The Huntington lab is focused on understanding how, when, and where human haematopoietic progenitor cells diversify into different white blood cell types, and are also using genetic approaches to alter the normal behavior of progenitors to generate models of human disease. The lab is particularly interested in a type of white blood cell called natural killer cells, that participate in pathogen defence by producing of pro-inflammatory cytokines or cytolytic granules. During development in the bone marrow, natural killer cells become dependent on interleukin-15 for their development and homeostasis, and the Huntington lab is interested in how IL-15 regulates these processes, and we have made pivotal discoveries allowing us to generate novel models of deregulated natural killer cell homeostasis that will allow us to dissect the role of these cells in disease.
Dr. Huntington says the study research team showed natural killer cells were needed to fight off invading tumour cells that had spread past the original cancer site, observing: “We discovered MCL-1 is absolutely essential for keeping natural killer cells alive. Without natural killer cells, the body was unable to destroy melanoma metastases that had spread throughout the body, and the cancers overwhelmed the lungs.”
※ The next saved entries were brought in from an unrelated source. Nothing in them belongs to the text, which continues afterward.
(* ===== verification/CpuRegister.v ===== *)
(** * The CPU backend's op table

    The list of ops of include/brotensor/detail/op_table.h and what the static
    registrar of src/cpu/register.cpp and [register_cpu_nn_ops] of
    src/cpu/register_nn.cpp assign to its slots, as slot and name of the
    implementation in [detail::cpu], in the order of the source. Where an
    implementation lives is a parameter. *)
From S2P Require Import Prelude Dtype Device Heap Runtime.

Section Register.
Context (addr : str -> positive).

(** [ops.slot = &impl;] *)
Definition assign (ops : OpsVTable) (a : str * str) : OpsVTable :=
  fun name => if str_eqb name a.1 then Some (addr a.2) else ops name.

(** [OpsVTable ops{};] *)
Definition no_ops : OpsVTable := fun _ => None.

Definition names (l : list string) : list str := map lit l.
Definition pairs (l : list (string * string)) : list (str * str) := map (fun a => (lit a.1, lit a.2)) l.

(** [BROTENSOR_FOR_EACH_OP]. *)
Definition op_table : list str := names [
   "linear_forward"; "linear_backward"; "relu_forward"; "relu_backward"; "tanh_forward";
   "tanh_backward"; "sigmoid_forward"; "sigmoid_backward"; "add_inplace"; "axpby_inplace";
   "add_scalar_inplace"; "scale_inplace"; "clamp"; "mul_inplace"; "div_inplace"; "build_slot_mask";
   "softmax_forward"; "softmax_backward"; "layernorm_forward"; "layernorm_backward";
   "attention_forward"; "attention_backward"; "mha_forward"; "mha_backward";
   "masked_mean_pool_forward"; "masked_mean_pool_backward"; "mse_vec_forward"; "mse_vec_backward";
   "mse_scalar"; "softmax_xent"; "softmax_xent_segment"; "softmax_xent_fused";
   "embedding_lookup_forward"; "embedding_lookup_backward"; "concat_rows"; "split_rows";
   "concat_batched_rows"; "concat_nchw_channels"; "concat_nchw_channels_backward"; "copy_d2d";
   "copy_d2d_strided"; "cast"; "layernorm_forward_inference_batched";
   "layernorm_forward_batched_with_caches"; "layernorm_backward_batched_with_caches"; "sgd_step";
   "adam_step"; "xavier_init"; "linear_forward_batched"; "relu_forward_batched";
   "tanh_forward_batched"; "add_inplace_batched"; "linear_backward_batched";
   "relu_backward_batched"; "tanh_backward_batched"; "mse_vec_per_sample";
   "softmax_xent_fused_batched"; "bce_with_logits_fused_batched"; "conv2d_forward";
   "conv2d_backward_input"; "conv2d_backward_weight"; "conv2d_backward_bias";
   "deform_conv2d_forward"; "conv3d_forward"; "conv3d_int8w_fp16_forward"; "group_norm_forward";
   "group_norm_backward"; "silu_forward"; "silu_backward"; "gelu_forward"; "gelu_backward";
   "gelu_exact_forward"; "gelu_exact_backward"; "quick_gelu_forward"; "quick_gelu_backward";
   "upsample_nearest_2x"; "upsample_bilinear_2x"; "downsample_avg_2x";
   "upsample_nearest_2x_backward"; "upsample_bilinear_2x_backward"; "downsample_avg_2x_backward";
   "interp2d_forward"; "interp2d_backward"; "interp2d_align_corners_forward"; "pad2d_forward";
   "pad2d_backward"; "slice2d_forward"; "slice2d_backward"; "unfold2d_forward";
   "l2_normalize_nchw_forward"; "convex_upsample_forward"; "top_k_rows";
   "adaptive_avg_pool2d_forward"; "adaptive_avg_pool2d_backward"; "max_pool2d_forward";
   "max_pool2d_backward"; "gather_rows"; "scatter_rows_add"; "scatter_rows";
   "conv_transpose2d_forward"; "conv_transpose2d_backward_input";
   "conv_transpose2d_backward_weight"; "conv_transpose2d_backward_bias"; "window_partition_forward";
   "window_reverse_forward"; "linear_forward_batched_fp16"; "linear_forward_batched_ex";
   "linear_forward_batched_fp16_act"; "geglu_forward"; "geglu_backward"; "geglu_exact_forward";
   "geglu_exact_backward"; "build_causal_mask_row"; "cross_attention_forward";
   "cross_attention_forward_with_attn"; "self_attention_forward_train"; "self_attention_backward";
   "attention_token_moments"; "cross_attention_forward_train"; "cross_attention_backward";
   "layernorm_forward_inference_batched_fp16"; "self_attention_forward"; "flash_attention_forward";
   "flash_attention_gqa_forward"; "flash_attention_windowed_forward";
   "flash_attention_varlen_forward"; "flash_attention_packed_qkv_forward";
   "flash_attention_packed_qkv_backward"; "flash_attention_varlen_backward";
   "flash_attention_qkvo_forward"; "flash_attention_qkvo_backward"; "flash_attention_backward";
   "flash_attention_project_kv"; "flash_attention_q_with_kv_cached_forward"; "nchw_to_sequence";
   "sequence_to_nchw"; "spatial_merge_2x2_forward"; "pixel_shuffle_upsample_2x_forward";
   "patch_unpack_forward"; "resblock_forward"; "resblock_forward_int8w_fp16"; "resblock_backward";
   "matmul"; "matmul_abt"; "matmul_backward"; "lstm_forward_train"; "lstm_backward"; "rope_forward";
   "rope_backward"; "rms_norm_forward"; "rms_norm_backward"; "swiglu_forward"; "swiglu_backward";
   "kv_cache_append"; "flash_attention_decode"; "flash_attention_decode_masked";
   "flash_attention_decode_len"; "sum_rows"; "sum_cols"; "argmax_rows"; "rows_count_above";
   "segment_softmax_stats"; "threshold_u8"; "ddim_step"; "euler_step"; "dpmpp_2m_step";
   "timestep_embedding"; "matmul_int8w_fp16"; "conv2d_int8w_fp16_forward";
   "linear_forward_batched_int8w_fp16"; "quantize_rows"; "dequantize_rows";
   "linear_forward_batched_wq_ex"; "dequant_q4k_to_fp16"; "linear_forward_q4k_fp16";
   "linear_forward_batched_q4k_fp16"; "dequant_q8_0_to_fp16"; "linear_forward_q8_0_fp16";
   "linear_forward_batched_q8_0_fp16"; "dequant_q6k_to_fp16"; "linear_forward_q6k_fp16";
   "linear_forward_batched_q6k_fp16"; "flash_attention_project_kv_int8w_fp16";
   "flash_attention_q_with_kv_cached_int8w_fp16"; "flash_attention_qkvo_int8w_fp16"; "modulate";
   "broadcast_mul"; "rope_apply"; "rope_apply_perhead"; "rope_apply_backward";
   "rope_qkv_packed_inplace"; "rope_apply_mrope"; "self_attention_bias_forward";
   "rel_pos_bias_xl_forward"; "self_attention_bias_int8w_fp16";
   "self_attention_decomposed_rel_pos_forward";
   "self_attention_decomposed_rel_pos_windowed_forward"; "complex_mul"; "complex_mul_backward";
   "complex_abs"; "complex_abs_backward"; "complex_angle"; "complex_from_polar"; "fft"; "ifft";
   "rfft"; "irfft"; "rfft_backward"; "irfft_backward"; "stft"; "stft_backward"; "istft";
   "istft_backward"; "conv_transpose1d_forward"; "conv_transpose1d_backward_input";
   "conv_transpose1d_backward_weight"; "conv_transpose1d_backward_bias"; "causal_conv1d_update";
   "pad1d_forward"; "pad1d_backward"; "snake_forward"; "snake_backward"; "elu_forward";
   "elu_backward"; "leaky_relu_forward"; "leaky_relu_backward"; "vq_encode_forward";
   "vq_encode_backward"; "fsq_quantize_forward"; "fsq_quantize_backward"; "resample1d_forward";
   "resample1d_backward"; "log_forward"; "log_backward"; "exp_forward"; "exp_backward";
   "round_forward"; "round_backward"; "sample_logits"; "sample_logits_into";
   "masked_diffusion_scores"; "masked_diffusion_commit"; "l2_norm_forward"; "l2_norm_backward";
   "gated_delta_rule_chunked"; "gated_delta_rule_step"; "batch_norm_forward";
   "batch_norm_inference"; "batch_norm_backward"; "image_normalize"; "image_u8_to_f32_nhwc_to_nchw";
   "randn"; "rand_uniform"; "rand_bernoulli"; "randn_truncated"; "sin_forward"; "sin_backward";
   "cos_forward"; "cos_backward"; "rsqrt_forward"; "rsqrt_backward"; "pixel_norm_forward";
   "pixel_norm_backward"; "modulated_conv2d_forward"; "modulated_conv2d_backward";
   "upfirdn2d_forward"; "upfirdn2d_backward"; "bias_act_forward"; "bias_act_backward";
   "filtered_lrelu_forward"; "filtered_lrelu_backward"; "add_channel_bias_inplace";
   "add_row_bias_inplace"; "softmax_rows_forward"].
Knowing how important natural killer cells are for detecting and destroying cancer cells as they spread suggests they would be a good target for boosting immune defenses to treat cancer. Natural killer cells are present in high frequency in our blood and patrol the bodys frontlines the lungs, intestines, mucous membranes and skin to detect and destroy diseased cells.
However these predatory natural killer cells are a double-edged sword. Dr. Huntington explains that the team showed natural killer cells also played a role in death from toxic shock (sepsis), and in rejecting bone marrow transplants.
“Natural killer cells led the response that caused rejection of donor stem cells in bone marrow transplantations,” Dr Huntington says. “They also produced inflammatory signals that can result in toxic shock syndrome, a potentially fatal illness caused by bacterial toxins that causes a whole-body inflammatory reaction.”
Dr. Huntington adds that the discovery provided a solid lead to look for ways of boosting natural killer cells when they are needed in higher supply, or depleting them when they are causing illness. “We showed MCL-1 levels inside the cell increase in response to a blood cell signalling protein called interleukin 15 (IL-15)”, he notes. “We previously knew IL-15 boosted production and survival of natural killer cells, and we have shown that IL-15 does this by initiating a cascade of signals that tell the natural killer cell to produce MCL-1 to keep it alive. Now that we know the critical importance of MCL-1 in the survival of natural killer cells, we are investigating how we might manipulate this protein, or other proteins in the pathway, to treat disease.”
The Walter and Eliza Hall Institute of Medical Research is the oldest medical research institute in Australia and will celebrate its centenary in 2015. The institute is affiliated with The University of Melbourne The University of Melbourne and The Royal Melbourne Hospital and offers postgraduate training as the Department of Medical Biology of The University of Melbourne.
The research was supported by the Australian National Health and Medical Research Council, The Menzies Foundation and the Victorian Government.